** Opening Dataset extract block **

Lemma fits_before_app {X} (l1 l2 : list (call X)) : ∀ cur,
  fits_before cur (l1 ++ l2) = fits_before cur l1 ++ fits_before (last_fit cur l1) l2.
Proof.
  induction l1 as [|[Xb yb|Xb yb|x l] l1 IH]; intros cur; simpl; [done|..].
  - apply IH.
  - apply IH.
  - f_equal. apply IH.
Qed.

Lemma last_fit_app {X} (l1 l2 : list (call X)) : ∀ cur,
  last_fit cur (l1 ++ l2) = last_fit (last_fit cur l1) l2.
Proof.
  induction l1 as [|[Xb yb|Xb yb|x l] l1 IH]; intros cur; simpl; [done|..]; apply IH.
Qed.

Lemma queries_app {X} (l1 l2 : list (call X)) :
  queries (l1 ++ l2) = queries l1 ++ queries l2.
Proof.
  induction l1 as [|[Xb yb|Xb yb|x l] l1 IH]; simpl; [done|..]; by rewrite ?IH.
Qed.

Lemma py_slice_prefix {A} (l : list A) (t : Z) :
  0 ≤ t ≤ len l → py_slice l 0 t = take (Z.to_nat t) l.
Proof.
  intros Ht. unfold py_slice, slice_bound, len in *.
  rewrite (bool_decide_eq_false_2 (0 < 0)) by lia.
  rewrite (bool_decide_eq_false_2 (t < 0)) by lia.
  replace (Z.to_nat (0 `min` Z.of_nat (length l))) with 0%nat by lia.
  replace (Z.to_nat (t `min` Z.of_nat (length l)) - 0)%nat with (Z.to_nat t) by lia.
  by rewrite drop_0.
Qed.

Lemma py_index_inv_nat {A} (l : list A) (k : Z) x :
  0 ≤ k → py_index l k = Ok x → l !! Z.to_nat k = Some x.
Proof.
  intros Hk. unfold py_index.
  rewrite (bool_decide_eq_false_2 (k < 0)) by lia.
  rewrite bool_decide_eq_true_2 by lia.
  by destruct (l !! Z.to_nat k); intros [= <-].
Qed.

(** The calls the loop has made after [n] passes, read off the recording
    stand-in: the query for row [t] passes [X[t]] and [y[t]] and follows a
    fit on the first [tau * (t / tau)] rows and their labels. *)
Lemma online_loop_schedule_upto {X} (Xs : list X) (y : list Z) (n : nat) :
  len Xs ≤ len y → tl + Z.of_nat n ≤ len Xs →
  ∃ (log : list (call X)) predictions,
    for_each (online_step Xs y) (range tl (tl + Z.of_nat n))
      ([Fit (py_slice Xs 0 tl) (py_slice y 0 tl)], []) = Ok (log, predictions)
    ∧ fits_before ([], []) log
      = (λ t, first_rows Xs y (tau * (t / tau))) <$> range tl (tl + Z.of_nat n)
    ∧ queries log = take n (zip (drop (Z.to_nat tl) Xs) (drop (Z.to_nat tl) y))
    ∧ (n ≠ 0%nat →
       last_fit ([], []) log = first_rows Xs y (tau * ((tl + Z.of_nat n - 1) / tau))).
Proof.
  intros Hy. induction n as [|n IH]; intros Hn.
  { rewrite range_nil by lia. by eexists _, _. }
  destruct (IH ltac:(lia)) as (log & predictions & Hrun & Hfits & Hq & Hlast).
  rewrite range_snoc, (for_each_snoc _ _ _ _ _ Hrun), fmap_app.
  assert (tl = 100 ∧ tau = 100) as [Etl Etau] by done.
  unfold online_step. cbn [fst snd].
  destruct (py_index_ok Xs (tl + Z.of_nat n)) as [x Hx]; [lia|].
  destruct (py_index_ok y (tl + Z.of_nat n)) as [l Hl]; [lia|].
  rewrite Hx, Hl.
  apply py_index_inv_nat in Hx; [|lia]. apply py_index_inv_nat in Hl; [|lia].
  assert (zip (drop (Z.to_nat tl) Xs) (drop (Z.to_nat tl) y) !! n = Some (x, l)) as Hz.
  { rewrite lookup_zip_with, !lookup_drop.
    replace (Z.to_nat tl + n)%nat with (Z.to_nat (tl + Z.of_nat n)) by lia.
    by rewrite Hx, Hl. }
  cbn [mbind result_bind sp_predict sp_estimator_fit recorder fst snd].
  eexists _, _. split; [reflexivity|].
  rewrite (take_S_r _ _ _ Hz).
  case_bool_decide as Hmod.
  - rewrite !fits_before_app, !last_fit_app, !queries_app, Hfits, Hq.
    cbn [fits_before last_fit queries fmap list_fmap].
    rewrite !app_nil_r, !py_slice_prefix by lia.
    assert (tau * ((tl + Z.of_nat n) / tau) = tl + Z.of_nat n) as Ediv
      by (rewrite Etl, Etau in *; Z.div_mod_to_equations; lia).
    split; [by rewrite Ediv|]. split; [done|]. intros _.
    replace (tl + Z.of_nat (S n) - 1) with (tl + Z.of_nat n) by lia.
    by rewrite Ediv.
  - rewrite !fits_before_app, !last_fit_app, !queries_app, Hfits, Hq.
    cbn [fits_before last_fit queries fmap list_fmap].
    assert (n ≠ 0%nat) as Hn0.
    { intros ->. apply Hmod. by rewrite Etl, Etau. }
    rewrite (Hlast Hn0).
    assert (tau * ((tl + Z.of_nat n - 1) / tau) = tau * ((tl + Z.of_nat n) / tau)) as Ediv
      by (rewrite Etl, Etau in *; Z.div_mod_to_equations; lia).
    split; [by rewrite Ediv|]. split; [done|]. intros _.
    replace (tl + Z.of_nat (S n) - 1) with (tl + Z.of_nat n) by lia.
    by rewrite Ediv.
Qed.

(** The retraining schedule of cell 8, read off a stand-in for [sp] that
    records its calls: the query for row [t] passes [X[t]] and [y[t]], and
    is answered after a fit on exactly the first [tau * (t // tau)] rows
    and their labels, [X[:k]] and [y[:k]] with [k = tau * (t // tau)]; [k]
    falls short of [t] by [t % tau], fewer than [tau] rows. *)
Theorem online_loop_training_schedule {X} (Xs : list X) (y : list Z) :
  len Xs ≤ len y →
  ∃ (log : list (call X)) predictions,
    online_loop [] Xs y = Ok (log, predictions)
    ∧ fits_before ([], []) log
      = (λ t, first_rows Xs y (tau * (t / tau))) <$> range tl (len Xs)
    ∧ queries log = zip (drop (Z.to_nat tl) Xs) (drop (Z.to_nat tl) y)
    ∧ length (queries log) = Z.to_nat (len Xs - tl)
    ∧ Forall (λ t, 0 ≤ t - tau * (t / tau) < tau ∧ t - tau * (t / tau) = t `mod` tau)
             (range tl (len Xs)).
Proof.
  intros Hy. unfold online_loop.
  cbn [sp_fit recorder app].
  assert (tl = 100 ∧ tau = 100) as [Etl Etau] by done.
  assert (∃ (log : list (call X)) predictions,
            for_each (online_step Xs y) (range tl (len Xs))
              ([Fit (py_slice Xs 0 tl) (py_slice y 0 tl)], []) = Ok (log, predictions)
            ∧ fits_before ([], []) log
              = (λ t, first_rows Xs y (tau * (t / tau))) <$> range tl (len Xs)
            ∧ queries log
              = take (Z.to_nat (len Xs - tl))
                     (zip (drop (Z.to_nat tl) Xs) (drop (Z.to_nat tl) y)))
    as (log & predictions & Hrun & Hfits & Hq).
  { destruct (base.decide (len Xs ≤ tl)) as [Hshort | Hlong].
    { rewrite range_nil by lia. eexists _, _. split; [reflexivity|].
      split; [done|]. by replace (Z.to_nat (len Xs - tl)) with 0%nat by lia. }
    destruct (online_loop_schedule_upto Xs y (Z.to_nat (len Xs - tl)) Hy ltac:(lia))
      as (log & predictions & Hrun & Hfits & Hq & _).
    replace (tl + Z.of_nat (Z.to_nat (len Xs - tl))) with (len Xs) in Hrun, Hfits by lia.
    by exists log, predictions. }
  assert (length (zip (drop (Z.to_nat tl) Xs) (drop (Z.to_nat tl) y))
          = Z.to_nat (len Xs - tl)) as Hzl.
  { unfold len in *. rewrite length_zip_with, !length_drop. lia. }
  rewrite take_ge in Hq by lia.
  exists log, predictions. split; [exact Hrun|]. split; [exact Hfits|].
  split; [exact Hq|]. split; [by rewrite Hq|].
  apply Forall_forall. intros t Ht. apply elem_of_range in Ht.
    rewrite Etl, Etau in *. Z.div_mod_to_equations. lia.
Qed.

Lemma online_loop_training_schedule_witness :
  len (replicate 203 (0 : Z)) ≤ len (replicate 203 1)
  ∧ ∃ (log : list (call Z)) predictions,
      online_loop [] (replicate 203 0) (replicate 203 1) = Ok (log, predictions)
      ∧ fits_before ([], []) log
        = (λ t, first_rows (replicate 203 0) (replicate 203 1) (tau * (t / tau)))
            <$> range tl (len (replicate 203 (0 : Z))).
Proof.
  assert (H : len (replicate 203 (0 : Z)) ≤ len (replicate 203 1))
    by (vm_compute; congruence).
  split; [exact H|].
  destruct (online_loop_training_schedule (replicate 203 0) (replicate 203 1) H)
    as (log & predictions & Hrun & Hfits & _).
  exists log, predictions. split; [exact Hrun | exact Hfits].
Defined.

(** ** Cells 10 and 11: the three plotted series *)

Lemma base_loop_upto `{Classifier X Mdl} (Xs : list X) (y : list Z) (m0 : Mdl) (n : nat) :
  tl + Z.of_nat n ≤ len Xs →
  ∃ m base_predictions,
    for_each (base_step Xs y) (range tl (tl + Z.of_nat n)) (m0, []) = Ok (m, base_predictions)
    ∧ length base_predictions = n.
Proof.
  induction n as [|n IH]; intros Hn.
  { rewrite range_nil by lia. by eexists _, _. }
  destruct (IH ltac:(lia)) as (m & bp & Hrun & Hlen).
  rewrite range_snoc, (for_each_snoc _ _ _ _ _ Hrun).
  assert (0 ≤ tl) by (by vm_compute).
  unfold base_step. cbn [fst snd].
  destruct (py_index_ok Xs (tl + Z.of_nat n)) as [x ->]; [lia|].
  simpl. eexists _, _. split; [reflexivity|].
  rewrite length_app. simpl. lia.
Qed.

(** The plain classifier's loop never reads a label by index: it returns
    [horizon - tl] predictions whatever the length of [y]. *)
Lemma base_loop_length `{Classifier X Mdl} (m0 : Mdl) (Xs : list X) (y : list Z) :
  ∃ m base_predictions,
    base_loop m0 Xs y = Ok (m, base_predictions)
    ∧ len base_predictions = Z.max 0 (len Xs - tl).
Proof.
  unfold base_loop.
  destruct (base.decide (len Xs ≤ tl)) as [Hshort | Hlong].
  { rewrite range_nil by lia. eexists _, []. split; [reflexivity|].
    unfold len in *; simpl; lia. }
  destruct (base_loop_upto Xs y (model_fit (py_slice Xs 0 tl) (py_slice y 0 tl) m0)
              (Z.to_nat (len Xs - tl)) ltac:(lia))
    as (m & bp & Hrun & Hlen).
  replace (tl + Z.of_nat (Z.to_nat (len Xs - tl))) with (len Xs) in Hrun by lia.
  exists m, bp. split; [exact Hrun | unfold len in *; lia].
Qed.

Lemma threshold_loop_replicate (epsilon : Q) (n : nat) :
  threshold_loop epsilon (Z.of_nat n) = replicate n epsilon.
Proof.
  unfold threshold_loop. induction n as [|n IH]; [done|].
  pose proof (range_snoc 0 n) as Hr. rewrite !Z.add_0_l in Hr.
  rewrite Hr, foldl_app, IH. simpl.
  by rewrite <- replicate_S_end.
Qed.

** Closing Dataset extract block **

What is being asked: All that is wanted is the stretch of lines above from the one containing "cbn [mbind result_bind" through the one containing "(range tl (len Xs)).", duplicated exactly.

Output for this exercise:
  cbn [mbind result_bind sp_predict sp_estimator_fit recorder fst snd].
  eexists _, _. split; [reflexivity|].
  rewrite (take_S_r _ _ _ Hz).
  case_bool_decide as Hmod.
  - rewrite !fits_before_app, !last_fit_app, !queries_app, Hfits, Hq.
    cbn [fits_before last_fit queries fmap list_fmap].
    rewrite !app_nil_r, !py_slice_prefix by lia.
    assert (tau * ((tl + Z.of_nat n) / tau) = tl + Z.of_nat n) as Ediv
      by (rewrite Etl, Etau in *; Z.div_mod_to_equations; lia).
    split; [by rewrite Ediv|]. split; [done|]. intros _.
    replace (tl + Z.of_nat (S n) - 1) with (tl + Z.of_nat n) by lia.
    by rewrite Ediv.
  - rewrite !fits_before_app, !last_fit_app, !queries_app, Hfits, Hq.
    cbn [fits_before last_fit queries fmap list_fmap].
    assert (n ≠ 0%nat) as Hn0.
    { intros ->. apply Hmod. by rewrite Etl, Etau. }
    rewrite (Hlast Hn0).
    assert (tau * ((tl + Z.of_nat n - 1) / tau) = tau * ((tl + Z.of_nat n) / tau)) as Ediv
      by (rewrite Etl, Etau in *; Z.div_mod_to_equations; lia).
    split; [by rewrite Ediv|]. split; [done|]. intros _.
    replace (tl + Z.of_nat (S n) - 1) with (tl + Z.of_nat n) by lia.
    by rewrite Ediv.
Qed.

(** The retraining schedule of cell 8, read off a stand-in for [sp] that
    records its calls: the query for row [t] passes [X[t]] and [y[t]], and
    is answered after a fit on exactly the first [tau * (t // tau)] rows
    and their labels, [X[:k]] and [y[:k]] with [k = tau * (t // tau)]; [k]
    falls short of [t] by [t % tau], fewer than [tau] rows. *)
Theorem online_loop_training_schedule {X} (Xs : list X) (y : list Z) :
  len Xs ≤ len y →
  ∃ (log : list (call X)) predictions,
    online_loop [] Xs y = Ok (log, predictions)
    ∧ fits_before ([], []) log
      = (λ t, first_rows Xs y (tau * (t / tau))) <$> range tl (len Xs)
    ∧ queries log = zip (drop (Z.to_nat tl) Xs) (drop (Z.to_nat tl) y)
    ∧ length (queries log) = Z.to_nat (len Xs - tl)
    ∧ Forall (λ t, 0 ≤ t - tau * (t / tau) < tau ∧ t - tau * (t / tau) = t `mod` tau)
             (range tl (len Xs)).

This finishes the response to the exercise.